* [The task]: Every line in the listing below from the one with "let r := mkRuleRow" through the one with "merge_sort newest_rule (select_where" is to be reproduced exactly, both ends included; leave out the rest.
☆ ☆ ☆
Definition set_register (w : World) (d : RiskDB.DB) : World :=
  mkWorld (mkDB d (aggregation_rules (db w)) (evaluations (db w)) (audit_log (db w))) (sink w).
Definition set_rules (w : World) (t : list RuleRow) : World :=
  mkWorld (mkDB (register (db w)) t (evaluations (db w)) (audit_log (db w))) (sink w).
Definition set_evaluations (w : World) (t : list EvaluationRow) : World :=
  mkWorld (mkDB (register (db w)) (aggregation_rules (db w)) t (audit_log (db w))) (sink w).
Definition set_audit (w : World) (t : list AuditRow) : World :=
  mkWorld (mkDB (register (db w)) (aggregation_rules (db w)) (evaluations (db w)) t) (sink w).

(** ** Statements *)

Inductive QueryErr := NoRows | UniqueViolation | PgError.

Definition on_register {A} (m : Tx RiskDB.DB RiskDB.QueryErr A) : Tx World QueryErr A := λ w,
  match m (register (db w)) with
  | (Ok a, d) => (Ok a, set_register w d)
  | (Err RiskDB.NoRows, d) => (Err NoRows, set_register w d)
  | (Err RiskDB.PgError, d) => (Err PgError, set_register w d)
  end.

Definition one {A} (l : list A) : result QueryErr A := match l with [] => Err NoRows | x :: _ => Ok x end.

Definition rule_at (tenantID id : UUID) (r : RuleRow) : bool :=
  bool_decide (ar_TenantID r = tenantID) && bool_decide (ar_ID r = id).

(** The CHECK constraints of [aggregation_rules]. *)
Definition check_rego (r : RuleRow) : bool :=
  bool_decide (ar_SeverityFunction r ≠ "custom_rego") ||
  match RiskDB.arrow (ar_RuleBody r) "custom_rego" with Some (JStr s) => bool_decide (s ≠ "") | _ => false end.

Definition check_activation (r : RuleRow) : bool :=
  (bool_decide (ar_Status r = "staged") && bool_decide (ar_ActivatedBy r = None) && bool_decide (ar_ActivatedAt r = None)) ||
  (bool_decide (ar_Status r ∈ ["active"; "inactive"]) && bool_decide (is_Some (ar_ActivatedBy r)) &&
   bool_decide (is_Some (ar_ActivatedAt r))).

Definition check_rule (r : RuleRow) : bool :=
  bool_decide (ar_RuleID r ≠ "") && bool_decide (ar_TargetTheme r ≠ "") &&
  (0 <? ar_MinRisks r) && (0 <? ar_MinTeams r) && (0 <? ar_WindowDays r) &&
  bool_decide (ar_ParentLevel r ∈ Levels) &&
  bool_decide (ar_SeverityFunction r ∈ ["max"; "weighted_max"; "sum"; "custom_rego"]) &&
  bool_decide (ar_Status r ∈ ["staged"; "active"; "inactive"]) && check_rego r && check_activation r.

Section Statements.
Context {JB : JsonB}.

Definition CreateAggregationRule (now : Time) (id tenantID : UUID) (ruleID theme : string) (minRisks minTeams windowDays : Z)
    (level fn body : string) : Tx World QueryErr RuleRow := λ w,
  match jsonb_in body with
  | None => (Err PgError, w)
  | Some b =>
      let r := mkRuleRow id tenantID ruleID theme minRisks minTeams windowDays level fn b "staged" None None now now in
      let rs := aggregation_rules (db w) in
      if negb (check_rule r) then (Err PgError, w)
      else if bool_decide (id ∈ (ar_ID <$> rs)) ||
              existsb (λ x, bool_decide (ar_TenantID x = tenantID) && bool_decide (ar_RuleID x = ruleID)) rs
      then (Err UniqueViolation, w)
      else (Ok r, set_rules w (rs ++ [r]))
  end.
End Statements.

Definition GetAggregationRuleByID (tenantID id : UUID) : Tx World QueryErr RuleRow := λ w,
  (one (select_where (rule_at tenantID id) (aggregation_rules (db w))), w).

(** ORDER BY created_at DESC, id ASC *)
Definition newest_rule (a b : RuleRow) : Prop :=
  ar_CreatedAt b < ar_CreatedAt a ∨ (ar_CreatedAt a = ar_CreatedAt b ∧ (ar_ID a ≤ ar_ID b)%N).
(** ORDER BY created_at ASC, id ASC *)
Definition oldest_rule (a b : RuleRow) : Prop :=
  ar_CreatedAt a < ar_CreatedAt b ∨ (ar_CreatedAt a = ar_CreatedAt b ∧ (ar_ID a ≤ ar_ID b)%N).
(** ORDER BY evaluated_at DESC, id ASC *)
Definition newest_evaluation (a b : EvaluationRow) : Prop :=
  ev_EvaluatedAt b < ev_EvaluatedAt a ∨ (ev_EvaluatedAt a = ev_EvaluatedAt b ∧ (ev_ID a ≤ ev_ID b)%N).
(** ORDER BY created_at DESC, id ASC *)
Definition newest_audit (a b : AuditRow) : Prop :=
  au_CreatedAt b < au_CreatedAt a ∨ (au_CreatedAt a = au_CreatedAt b ∧ (au_ID a ≤ au_ID b)%N).
#[global] Instance newest_rule_dec : RelDecision newest_rule.
Proof. intros a b. unfold newest_rule. apply _. Defined.
#[global] Instance oldest_rule_dec : RelDecision oldest_rule.
Proof. intros a b. unfold oldest_rule. apply _. Defined.
#[global] Instance newest_evaluation_dec : RelDecision newest_evaluation.
Proof. intros a b. unfold newest_evaluation. apply _. Defined.
#[global] Instance newest_audit_dec : RelDecision newest_audit.
Proof. intros a b. unfold newest_audit. apply _. Defined.

Definition ListAggregationRules (tenantID : UUID) (w : World) : list RuleRow :=
  merge_sort newest_rule (select_where (λ r, bool_decide (ar_TenantID r = tenantID)) (aggregation_rules (db w))).

Definition ListActiveAggregationRules (tenantID : UUID) (w : World) : list RuleRow :=
  merge_sort oldest_rule
    (select_where (λ r, bool_decide (ar_TenantID r = tenantID) && bool_decide (ar_Status r = "active"))
       (aggregation_rules (db w))).

Definition activate_row (now : Time) (by_ : string) (r : RuleRow) : RuleRow :=
  mkRuleRow (ar_ID r) (ar_TenantID r) (ar_RuleID r) (ar_TargetTheme r) (ar_MinRisks r) (ar_MinTeams r) (ar_WindowDays r)
    (ar_ParentLevel r) (ar_SeverityFunction r) (ar_RuleBody r) "active" (Some by_) (Some now) (ar_CreatedAt r) now.
Definition deactivate_row (now : Time) (r : RuleRow) : RuleRow :=
  mkRuleRow (ar_ID r) (ar_TenantID r) (ar_RuleID r) (ar_TargetTheme r) (ar_MinRisks r) (ar_MinTeams r) (ar_WindowDays r)
    (ar_ParentLevel r) (ar_SeverityFunction r) (ar_RuleBody r) "inactive" (ar_ActivatedBy r) (ar_ActivatedAt r)
    (ar_CreatedAt r) now.

Definition update_rules (p : RuleRow → bool) (f : RuleRow → RuleRow) : Tx World QueryErr RuleRow := λ w,
  match updated_rows p f (aggregation_rules (db w)) with
  | [] => (Err NoRows, w)
  | r :: rest =>
      if forallb check_rule (r :: rest) then (Ok r, set_rules w (update_where p f (aggregation_rules (db w))))
      else (Err PgError, w)
  end.

Definition ActivateAggregationRule (now : Time) (tenantID id : UUID) (by_ : string) : Tx World QueryErr RuleRow :=
  update_rules (λ r, rule_at tenantID id r && bool_decide (ar_Status r ∈ ["staged"; "inactive"])) (activate_row now by_).

Definition DeactivateAggregationRule (now : Time) (tenantID id : UUID) : Tx World QueryErr RuleRow :=
  update_rules (λ r, rule_at tenantID id r && bool_decide (ar_Status r = "active")) (deactivate_row now).

Definition ListCandidateRisksForRule (tenantID : UUID) (theme : string) (windowStart : Time) (w : World) : list RiskDB.Row :=
  merge_sort RiskDB.oldest_first
    (select_where (λ r, bool_decide (RiskDB.r_TenantID r = tenantID) && bool_decide (theme ∈ RiskDB.r_Themes r) &&
                        (windowStart <=? RiskDB.r_CreatedAt r) &&
                        bool_decide (RiskDB.r_Methodology r ∈ ["nist_800_30"; "qualitative_5x5"]))
       (RiskDB.risks (register (db w)))).

Definition check_status (s : option string) : bool :=
  match s with None => true | Some s => bool_decide (s ∈ ["staged"; "active"; "inactive"]) end.

Definition rule_exists (w : World) (tenantID id : UUID) : bool := existsb (rule_at tenantID id) (aggregation_rules (db w)).

(** The actor is never empty, the event and states are known, the rule exists. *)
Definition WriteAggregationRuleAuditLog (now : Time) (id tenantID ruleID : UUID) (event actor : string)
    (from to_ : option string) : Tx World QueryErr () := λ w,
  let log := audit_log (db w) in
  if bool_decide (event ∈ ["created"; "activated"; "deactivated"; "reactivated"; "threshold_changed"]) &&
     bool_decide (actor ≠ "") && check_status from && check_status to_ && rule_exists w tenantID ruleID &&
     negb (bool_decide (id ∈ (au_ID <$> log)))
  then (Ok (), set_audit w (log ++ [mkAuditRow id tenantID ruleID event actor from to_ "{}" now]))
  else (Err PgError, w).

Definition WriteAggregationRuleEvaluation (now : Time) (id tenantID ruleID : UUID) (outcome : string) (riskCount teamCount : Z)
    (window : option Time) (metaRisk : option UUID) : Tx World QueryErr EvaluationRow := λ w,
  let evs := evaluations (db w) in
  let fired := bool_decide (is_Some window) && bool_decide (is_Some metaRisk) in
  let unfired := bool_decide (window = None) && bool_decide (metaRisk = None) in
  if bool_decide (outcome ∈ ["fired"; "near_miss"; "no_match"]) && (0 <=? riskCount) && (0 <=? teamCount) &&
     (if bool_decide (outcome = "fired") then fired else unfired) && rule_exists w tenantID ruleID &&
     negb (bool_decide (id ∈ (ev_ID <$> evs)))
  then
    let e := mkEvaluationRow id tenantID ruleID outcome riskCount teamCount window metaRisk now in
    (Ok e, set_evaluations w (evs ++ [e]))
  else (Err PgError, w).

(** ** Surroundings *)

(** [env_clock n] is what [time.Now] answers for the [n]-th rule, [env_newID] what
    [uuid.New] draws. *)
Record Env := mkEnv { env_ctx : Context; env_infra : Infra; env_now : Time; env_clock : nat → Time; env_newID : nat → UUID }.

Definition run {A} (stmt : string) (m : Tx World QueryErr A) (norows : Error) : Tx World Error A :=
  tx_try m (λ r, match r with
                 | Ok a => mret a
                 | Err NoRows => tx_fail norows
                 | Err _ => tx_fail (ErrStatement stmt)
                 end).
Definition exec {A} (stmt : string) (m : Tx World QueryErr A) : Tx World Error A := run stmt m (ErrStatement stmt).

Section Engine.
Context {UT : UUIDText} {JB : JsonB} {GA : GoArch} {GM : GoMath} {SP : SeverityPolicy} {PL : Planner}.

Definition inTx {A} (env : Env) (fn : UUID → Tx World Error A) : Tx World Error A :=
  Tenancy.inTx (env_infra env) (env_ctx env) fn.

(** ** The engine *)

Record Evaluation := mkEvaluation {
  e_ID : UUID;
  e_RuleID : UUID;
  e_Outcome : string;
  e_RiskCount : Z;
  e_TeamCount : Z;
  e_WindowStart : option Time;
  e_MetaRiskID : option UUID;
  e_EvaluatedAt : Time;
}.

(** The later of the start of the window's day and the last activation. *)
Definition window_start (now : Time) (row : RuleRow) : Time :=
  let windowStart := dayFloorUTC (AddDate now 0 0 (- ar_WindowDays row)) in
  match ar_ActivatedAt row with
  | Some activated => if After activated windowStart then activated else windowStart
  | None => windowStart
  end.

(** The candidates with a readable score, paired with it. *)
Definition scored (eligible : list RiskDB.Row) : list (RiskDB.Row * Z) :=
  omap (λ c, s ← severityFromInherent (RiskDB.r_InherentScore c); Some (c, s)) eligible.

Definition teamKey (c : RiskDB.Row) : string :=
  match RiskDB.r_OrgUnitID c with Some u => uuid_String u | None => "unassigned" end.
☆ ☆ ☆
* [Exercise output]:
      let r := mkRuleRow id tenantID ruleID theme minRisks minTeams windowDays level fn b "staged" None None now now in
      let rs := aggregation_rules (db w) in
      if negb (check_rule r) then (Err PgError, w)
      else if bool_decide (id ∈ (ar_ID <$> rs)) ||
              existsb (λ x, bool_decide (ar_TenantID x = tenantID) && bool_decide (ar_RuleID x = ruleID)) rs
      then (Err UniqueViolation, w)
      else (Ok r, set_rules w (rs ++ [r]))
  end.
End Statements.

Definition GetAggregationRuleByID (tenantID id : UUID) : Tx World QueryErr RuleRow := λ w,
  (one (select_where (rule_at tenantID id) (aggregation_rules (db w))), w).

(** ORDER BY created_at DESC, id ASC *)
Definition newest_rule (a b : RuleRow) : Prop :=
  ar_CreatedAt b < ar_CreatedAt a ∨ (ar_CreatedAt a = ar_CreatedAt b ∧ (ar_ID a ≤ ar_ID b)%N).
(** ORDER BY created_at ASC, id ASC *)
Definition oldest_rule (a b : RuleRow) : Prop :=
  ar_CreatedAt a < ar_CreatedAt b ∨ (ar_CreatedAt a = ar_CreatedAt b ∧ (ar_ID a ≤ ar_ID b)%N).
(** ORDER BY evaluated_at DESC, id ASC *)
Definition newest_evaluation (a b : EvaluationRow) : Prop :=
  ev_EvaluatedAt b < ev_EvaluatedAt a ∨ (ev_EvaluatedAt a = ev_EvaluatedAt b ∧ (ev_ID a ≤ ev_ID b)%N).
(** ORDER BY created_at DESC, id ASC *)
Definition newest_audit (a b : AuditRow) : Prop :=
  au_CreatedAt b < au_CreatedAt a ∨ (au_CreatedAt a = au_CreatedAt b ∧ (au_ID a ≤ au_ID b)%N).
#[global] Instance newest_rule_dec : RelDecision newest_rule.
Proof. intros a b. unfold newest_rule. apply _. Defined.
#[global] Instance oldest_rule_dec : RelDecision oldest_rule.
Proof. intros a b. unfold oldest_rule. apply _. Defined.
#[global] Instance newest_evaluation_dec : RelDecision newest_evaluation.
Proof. intros a b. unfold newest_evaluation. apply _. Defined.
#[global] Instance newest_audit_dec : RelDecision newest_audit.
Proof. intros a b. unfold newest_audit. apply _. Defined.

Definition ListAggregationRules (tenantID : UUID) (w : World) : list RuleRow :=
  merge_sort newest_rule (select_where (λ r, bool_decide (ar_TenantID r = tenantID)) (aggregation_rules (db w))).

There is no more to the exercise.